── DATA SUPPLIED

Lemma free_desc_spec d U i :
  in_use d (i :: U) -> i ∉ U -> length (vd_free d) = 8%nat -> 0 <= i < NUM -> ranged U ->
  wp (free_desc i) (fun _ d' => in_use d' U /\ same_but U d d') d.
Proof.
  intros Hu Hn Hl Hi HU. unfold free_desc. destruct (Z.leb_spec NUM i); [lia|]. wp_step. wp_step.
  rewrite (list_lookup_total_correct _ _ _ (Hu i Hi)), bool_decide_false by set_solver. wp_step.
  split; [by apply (in_use_give d)|]. split; cbn; [done|by rewrite length_insert..|].
  intros j Hj. apply list_lookup_insert_ne. by eapply ranged_ne; [done|lia|..].
Qed.

Lemma alloc3_desc_spec d U :
  in_use d U -> length (vd_free d) = 8%nat -> ranged U ->
  wp alloc3_desc (fun r d' => match r with
    | Some (i0, i1, i2) => NoDup [i0; i1; i2] /\ Forall (fun i => 0 <= i < NUM /\ i ∉ U) [i0; i1; i2] /\
        d' = set_free i2 false (set_free i1 false (set_free i0 false d))
    | None => in_use d' U /\ same_but U d d' /\ (6 <= length U)%nat
    end) d.
Proof.
  intros Hu Hl HU. unfold alloc3_desc. wp_step. eapply wp_mono; [by apply alloc_desc_spec|].
  intros r0 d0 [(-> & -> & Hall)|(Hr0 & Hn0 & ->)].
  { cbn [Z.ltb Z.compare]. wp_step. split_and!; [done|apply same_but_refl|lia]. }
  destruct (Z.ltb_spec r0 0); [lia|]. pose proof (in_use_take _ _ _ Hu Hl Hr0) as Hu0.
  assert (length (vd_free (set_free r0 false d)) = 8%nat) as Hl0 by (cbn; by rewrite length_insert).
  wp_step. eapply wp_mono; [by apply alloc_desc_spec|]. intros r1 d1 [(-> & -> & Hall)|(Hr1 & Hn1 & ->)].
  { cbn [Z.ltb Z.compare]. wp_step. eapply wp_mono; [by apply (free_desc_spec _ U)|]. intros [] d' [Hd' Hs]. wp_step.
    cbn in Hall. split_and!; [done| |lia]. eapply same_but_trans; [apply same_but_set_free|done]. }
  destruct (Z.ltb_spec r1 0); [lia|]. pose proof (in_use_take _ _ _ Hu0 Hl0 Hr1) as Hu1.
  assert (length (vd_free (set_free r1 false (set_free r0 false d))) = 8%nat) as Hl1 by (cbn; by rewrite !length_insert).
  wp_step. eapply wp_mono; [by apply alloc_desc_spec|]. intros r2 d2 [(-> & -> & Hall)|(Hr2 & Hn2 & ->)].
  { cbn [Z.ltb Z.compare]. wp_step. eapply wp_mono;
      [apply (free_desc_spec _ (r1 :: U)); [eapply in_use_ext; [|done]; set_solver|set_solver|done|done|by constructor]|].
    intros [] d' [Hd' Hs]. wp_step. pose proof (sb_flen _ _ _ Hs) as Hl'.
    eapply wp_mono; [apply (free_desc_spec _ U); [done|set_solver|congruence|done|done]|]. intros [] d'' [Hd'' Hs']. wp_step.
    cbn in Hall. split_and!; [done| |lia]. eapply same_but_trans; [apply same_but_set_free|]. eapply same_but_trans; [apply same_but_set_free|].
    eapply same_but_trans; [|done]. eapply same_but_weaken; [|done]. set_solver. }
  destruct (Z.ltb_spec r2 0); [lia|]. wp_step. split_and!; [|repeat constructor; done || set_solver|done].
  repeat constructor; set_solver.
Qed.

(** ** The rings *)

Lemma vring_push data r w c :
  length data = 8%nat -> 0 <= w < 2 ^ 16 -> (ahead 16 r w < 8)%nat ->
  rbuf NUM (<[Z.to_nat (w mod NUM) := c]> data) r (ahead 16 r (u16 (w + 1))) = rbuf NUM data r (ahead 16 r w) ++ [c].
Proof.
  intros Hl Hw Ha. unfold u16. rewrite ahead_push by lia. rewrite <- rbuf_push by (unfold NUM; lia). f_equal. f_equal.
  rewrite (ahead_eq 16 ltac:(lia) r w) at 1 by lia. rewrite mod_slot; [done|done|by exists 8192|lia].
Qed.
Lemma vring_pop data r w :
  0 <= r < 2 ^ 16 -> 0 <= w < 2 ^ 16 -> r <> w ->
  rbuf NUM data r (ahead 16 r w) = data !!! Z.to_nat (r mod NUM) :: rbuf NUM data (u16 (r + 1)) (ahead 16 (u16 (r + 1)) w).
Proof.
  intros Hr Hw Hne. destruct (ahead 16 r w) as [|n] eqn:E; [apply ahead_zero in E; try lia; congruence|].
  rewrite rbuf_pop. f_equal. unfold u16. rewrite (ahead_pop 16 ltac:(lia) _ _ _ E), rbuf_mod; [done|done|by exists 8192|lia].
Qed.
Lemma vring_empty data r w : rbuf NUM data r (ahead 16 r w) = [] -> 0 <= r < 2 ^ 16 -> 0 <= w < 2 ^ 16 -> r = w.
Proof. intros E Hr Hw. apply (f_equal length) in E. rewrite rbuf_length in E. symmetry. by apply (ahead_zero 16). Qed.
Lemma release_ok lk s' :
  c_point c = ReleaseReadLocked lk \/ c_point c = ReleaseReadCpu lk \/ c_point c = ReleaseClearCpu lk \/
    c_point c = ReleaseUnlock lk ->
  next i Continue s = Some (inr s') -> smp_ok s'.
Proof using s_ok.
  intros Hpt Hn. unfold next in Hn. pose proof (ok_cpus _ s_ok i) as Hc.
  destruct Hpt as [E|[E|[E|E]]]; rewrite E in Hn.
  - destruct (l_locked _); simplify_eq.
    apply cpu_step_ok; [apply at_point_ok; [done|done|by rewrite E|done|done]|by rewrite E|done..].
  - destruct (decide _) as [Ho|]; simplify_eq. apply (ok_owner _ s_ok) in Ho.
    apply cpu_step_ok; [apply at_point_ok; [done|done|by rewrite E|by intros ? [= <-]|done]|by rewrite E|done..].
  - simplify_eq. assert (lk ∈ c_held c) as Hh by by apply (ok_clearing _ Hc).
    apply set_both_ok; [done| |left; by left| | |].
    + destruct Hc. unfold at_point. split; cbn; try done.
      * rewrite ok_noff0, E. cbn. pose proof (filter_length_remove lk _ ok_nodup0 Hh). lia.
      * by apply NoDup_filter.
      * intros ? [= <-]. rewrite list_elem_of_filter. naive_solver.
    + intros lk' Hne. cbn. split; [unfold claims; rewrite E; cbn|]; rewrite list_elem_of_filter; naive_solver.
    + cbn. split; [|intros _; apply (ok_locked _ s_ok i); by left]. intros _. right. by right.
    + intros j. cbn. rewrite list_elem_of_filter. naive_solver.
  - simplify_eq. assert (lk ∉ c_held c) as Hnh by by apply (ok_releasing _ Hc).
    apply set_both_ok; [done| |left; by right; right| | |].
    + destruct Hc. unfold at_point. split; cbn; try done. by rewrite ok_noff0, E.
    + intros lk' Hne. split; [unfold claims; rewrite E; cbn|done]; naive_solver.
    + cbn. split; [done|]. unfold claims. cbn. naive_solver.
    + intros j. cbn. rewrite (ok_owner _ s_ok). split; [|by intros []]. intros Hj. exfalso.
      assert (j = i) as -> by (apply (ok_one _ s_ok _ _ lk); [by left|by right; right]). done.
Qed.
(* ===== verification/ProcProps.v ===== *)
(** * What process management guarantees (kernel/proc.c)

    [proc_pagetable] makes an address space with the trampoline and the trapframe, or
    fails and leaks nothing; [proc_freepagetable] gives every page of a process and of
    its page table back. *)

From stdpp Require Import base list gmap strings.
From Stdlib Require Import ZArith Lia.
From S2P Require Import Prelude Mem Str Riscv Kalloc Vm VmInv VmUser VmCopy VmFork VmFree Sleeplock Bio BioInv Log TxDisk Fs Printf Kernel UserMem Sched SchedProps Uart Pipe File Proc.

#[local] Open Scope Z_scope.

(** The trampoline is a page of the kernel's image. *)
Class ImageLaws `{Platform} : Prop := {
  il_laws :: PlatformLaws;
  il_trampoline : 0 <= pf_trampoline < PHYSTOP;
}.

(** A leaf entry. *)
Definition entry (pa perm : Z) : Z := Z.lor (Z.lor (PA2PTE pa) perm) PTE_V.

Section space.
Context `{ImageLaws}.
Abbreviation free_inv := (free_inv pf_kend).
Abbreviation vm_inv := (vm_inv pf_kend).
Abbreviation uspace := (uspace pf_kend).
Abbreviation nodes := (gmap (list Z) Z).

(** The address space of a process with the trapframe [tf]. *)
Record pspace (s : kst) (root : Z) (N : nodes) (l D : list Z) (tf : Z) : Prop := {
  ps_user : uspace s root N l D;
  ps_trampoline : leaf (kmem s) N TRAMPOLINE = entry pf_trampoline (Z.lor PTE_R PTE_X);
  ps_trapframe : leaf (kmem s) N TRAPFRAME = entry tf (Z.lor PTE_R PTE_W);
}.

Lemma entry_leaf pa perm : 0 <= pa < 2 ^ 50 -> 0 <= perm < 1024 -> has perm PTE_R = true -> is_leaf (entry pa perm).
Proof.
  intros Hpa Hp HR. unfold entry. split; [rewrite entry_has by (done || lia); by rewrite orb_true_r|].
  rewrite entry_flags by lia. intros E. apply (f_equal (fun z => has z PTE_R)) in E. rewrite has_lor, HR in E. done.
Qed.

(** The pages above the trapframe. *)
Lemma top_page va : TRAPFRAME <= va < MAXVA -> PGROUNDDOWN va = TRAPFRAME \/ PGROUNDDOWN va = TRAMPOLINE.
Proof.
  intros Hva. destruct (PGROUNDDOWN_spec va) as [Hm Hb]. pose proof (aligned_mul _ Hm) as E. change TRAMPOLINE with (2 ^ 38 - 4096).
  rewrite TRAPFRAME_val, MAXVA_val in *. lia.
Qed.
Lemma below_top va : 0 <= va < TRAPFRAME -> PGROUNDDOWN va <> TRAPFRAME /\ PGROUNDDOWN va <> TRAMPOLINE.
Proof.
  intros Hva. destruct (PGROUNDDOWN_spec va) as [Hm Hb]. change TRAMPOLINE with (2 ^ 38 - 4096). rewrite TRAPFRAME_val in *. lia.
Qed.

────

_WHAT NEEDS TO BE DONE_
Report each line of the records that holds the word "perm".

_TASK SOLUTION_
Definition entry (pa perm : Z) : Z := Z.lor (Z.lor (PA2PTE pa) perm) PTE_V.
Lemma entry_leaf pa perm : 0 <= pa < 2 ^ 50 -> 0 <= perm < 1024 -> has perm PTE_R = true -> is_leaf (entry pa perm).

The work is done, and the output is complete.